Cmot - I feel for you over the Christmas thing. My own relationship with brother similarly strained. Basically he is a spoilt domineering bully who walks all over my parents and always has done and his wife is just along for the ride too. They have a marriage which is basically held together by my parents bailing them out by the minute financially and bringing up their kids. Every weekend is taken up by them all doing stuff together and they have given a negligable amount of time and attention to my own children. Every year I ask my parent s to come and visit the kids on christmas day and every year they are busy cooking for and providing a christmas day for brother so the answer is always 'no'. Granted we do not live close - 2.5 hrs drive.

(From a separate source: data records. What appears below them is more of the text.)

(** Line 88 fails when the environment has no availability zone. *)
Lemma evaluate_no_zone :
  scope_azs scope = [] → evaluate fs scope id = inl RuntimeError.
Proof.
  destruct Hok as (Hid & Hin & Hv). intros Hazs.
  unfold evaluate, __init__, Stack_init.
  rewrite (bool_decide_eq_false_2 _ Hid), (bool_decide_eq_false_2 _ Hin),
    Hv, Hazs.
  vm_compute. reflexivity.
Qed.

(** Line 121 fails when the payload cannot be read. *)
Lemma evaluate_unread e :
  scope_azs scope ≠ [] →
  read_text fs userdata_path = inl e →
  evaluate fs scope id = inl e.
Proof.
  destruct Hok as (Hid & Hin & Hv). intros Hazs Hread.
  unfold evaluate, __init__, Stack_init, open_read.
  rewrite (bool_decide_eq_false_2 _ Hid), (bool_decide_eq_false_2 _ Hin),
    Hv, Hread.
  destruct (scope_azs scope) as [|az0 rest]; [done|].
  vm_compute. reflexivity.
Qed.

(** Line 156 fails when there is one zone only. *)
Lemma evaluate_one_zone text az0 :
  scope_azs scope = [az0] →
  read_text fs userdata_path = inr text →
  evaluate fs scope id = inl IndexError.
Proof.
  destruct Hok as (Hid & Hin & Hv). intros Hazs Hread.
  unfold evaluate, __init__, Stack_init, open_read.
  rewrite (bool_decide_eq_false_2 _ Hid), (bool_decide_eq_false_2 _ Hin),
    Hv, Hread, Hazs.
  vm_compute. reflexivity.
Qed.

Lemma evaluate_run bytes c az0 az1 rest :
  files fs !! userdata_path = Some (Readable bytes) →
  codec fs bytes = Some c →
  scope_azs scope = az0 :: az1 :: rest →
  evaluate fs scope id
  = inr (result c az0 az1 rest (stack_name_in scope id)
           (scope_ids scope ++ [sanitize_id id])).
Proof.
  destruct Hok as (Hid & Hin & Hv). intros Hfile Hdec Hazs.
  unfold evaluate, __init__, Stack_init, open_read, read_text.
  rewrite (bool_decide_eq_false_2 _ Hid), (bool_decide_eq_false_2 _ Hin),
    Hv, Hfile, Hdec, Hazs.
  vm_compute. reflexivity.
Qed.

End Constructible.

(** Success means: the stack could be constructed, the payload was read
    and the environment has at least two availability zones. *)
Lemma evaluate_inr w :
  evaluate fs scope id = inr w →
  ∃ c az0 az1 rest,
    constructible scope id
    ∧ (∃ bytes, files fs !! userdata_path = Some (Readable bytes)
                ∧ codec fs bytes = Some c)
    ∧ scope_azs scope = az0 :: az1 :: rest
    ∧ w = result c az0 az1 rest (stack_name_in scope id)
            (scope_ids scope ++ [sanitize_id id]).
Proof.
  intros H.
  destruct (constructible_dec scope id) as [Hok|Hnot].
  2: { destruct (evaluate_not_constructible Hnot) as [He|He];
         rewrite He in H; done. }
  destruct (scope_azs scope) as [|az0 [|az1 rest]] eqn:Hazs.
  { by rewrite (evaluate_no_zone Hok Hazs) in H. }
  all: destruct (read_text fs userdata_path) as [e|text] eqn:Hread.
  - rewrite (evaluate_unread Hok e) in H; [done| |done].
    by rewrite Hazs.
  - by rewrite (evaluate_one_zone Hok text az0 Hazs Hread) in H.
  - rewrite (evaluate_unread Hok e) in H; [done| |done].
    by rewrite Hazs.
  - apply read_text_inr in Hread as (bytes & c & Hfile & Hdec & _).
    rewrite (evaluate_run Hok bytes c az0 az1 rest Hfile Hdec Hazs) in H.
    apply (inj inr) in H. exists c, az0, az1, rest. eauto 10.
Qed.

Lemma CdkappStack_evaluate g :
  CdkappStack fs scope id = inr g ↔
  ∃ w, evaluate fs scope id = inr w ∧ g = root w.
Proof.
  unfold CdkappStack.
  destruct (evaluate fs scope id) as [e|w]; split.
  - done.
  - by intros (w & ? & _).
  - intros Hg. apply (inj inr) in Hg. eauto.
  - intros (w' & Hw & ->). apply (inj inr) in Hw. by subst.
Qed.

Lemma CdkappStack_inr g :
  CdkappStack fs scope id = inr g →
  ∃ c az0 az1 rest name ids,
    (∃ bytes, files fs !! userdata_path = Some (Readable bytes)
              ∧ codec fs bytes = Some c)
    ∧ scope_azs scope = az0 :: az1 :: rest
    ∧ g = root (result c az0 az1 rest name ids).
Proof.
  intros (w & Hw & ->)%CdkappStack_evaluate.
  destruct (evaluate_inr w Hw)
    as (c & az0 & az1 & rest & _ & Hread & Hazs & ->).
  eauto 10.
Qed.

End Run.


(** ** The stores of the produced graph *)

Section Result.

Variables (c : str) (az0 az1 : string) (rest : list string)
  (name : string) (ids : list string).

Local Abbreviation g := (root (result c az0 az1 rest name ids)).

Lemma result_opened :
  opened (result c az0 az1 rest name ids) = [userdata_path].
Proof. vm_compute. reflexivity. Qed.



Lemma result_requested :
  requested (result c az0 az1 rest name ids) =
  [ ("lb_sg", http_from_anywhere);
    ("ec2_sg", {| ec2.peer := ec2.sg_peer "lb_sg";
                  ec2.connection := ec2.tcp 8443 |});
    ("rds_sg", {| ec2.peer := ec2.sg_peer "ec2_sg";
                  ec2.connection := ec2.tcp 3306 |});
    ("rds_sg", {| ec2.peer := ec2.sg_peer "ec2_sg";
                  ec2.connection := ec2.tcp 22 |});
    ("lb_sg", http_from_anywhere) ].
Proof. vm_compute. reflexivity. Qed.
Lemma combined_head_init_keeps_regression_channels_witness :
  let rng := {| draw_weight := λ _ _ _ _ _, 1%R; draw_bias := λ _ _, 1%R |} in
  let created := Conv2d.__init__ rng 1 (if decide (1 = 0) then 2 else 2)
                   (3 * ((if false then 2 + 1 else 2) + (if false then 4 * 2 else 4)))
                   1 0 in
  ∃ h c,
    CombinedHead.__init__ rng 2 2 1 3 (Some 2) false false 0.01 = Ok h
    ∧ CombinedHead.head h = conv_head rng 2 2 1 ++ [Conv c]
    ∧ CombinedHead.split_point h = 3 * (if false then 2 + 1 else 2)
    ∧ (∀ o, CombinedHead.split_point h ≤ o →
         Conv2d.weight c !! o = Conv2d.weight created !! o
         ∧ Conv2d.bias c !! o = Conv2d.bias created !! o)
    ∧ (∀ o, o < CombinedHead.split_point h →
         (∃ w_o, Conv2d.weight c !! o = Some w_o
                 ∧ Forall (Forall (Forall (λ v, v = 0%R))) w_o)
         ∧ Conv2d.bias c !! o = Some (- ln ((1 - 0.01) / 0.01))%R).
Proof.
  apply (combined_head_init_keeps_regression_channels
           {| draw_weight := λ _ _ _ _ _, 1%R; draw_bias := λ _ _, 1%R |}
           2 2 1 3 2 false false 0.01).
  lra.
Defined.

My pil both dead. So every year we spend chrismas day just the 4 of us. We do have a nice time but its hard not to be hurt and feel very left out. Especially last year - we got a phone call from my mum saying -Happy Christmas, get off the line, I want to speak to the others. (brothers family).Ashamed to say I cried later on because they never even asked to speak to my children or ask what presents they got, etc. We go to pick up our childrens christmas presents after christmas. There is no room to spend christmas day at mums house as all the extended family descend upon them.
I am not putting this on here as a sob story but to illustrate my point.
SO- my point!- sorry to hijack - is there are so many different reasons to NOT invite him - but you are clearly a kind person for putting others feelings up for consideration and inviting the 'black sheep'. We are the 'black sheep' and its not nice to feel univited at christmas.
Even if its awful - at least it will be over on the 26th.

frecklyspeckly · 18/10/2008 21:47

My Christmas mantra ;

'it's for the kids, it's for the kids... '

repeat constantly in head and whatever the outcome you will probably stay sane

cmotdibbler · 21/10/2008 09:16

oh god - sounds awful. At least my brother has no children (in fact, as far as my father knows, no relationship for 15 years or so), and my parents and I have a great relationship.

Brother still hasn't replied, so maybe I'm safe...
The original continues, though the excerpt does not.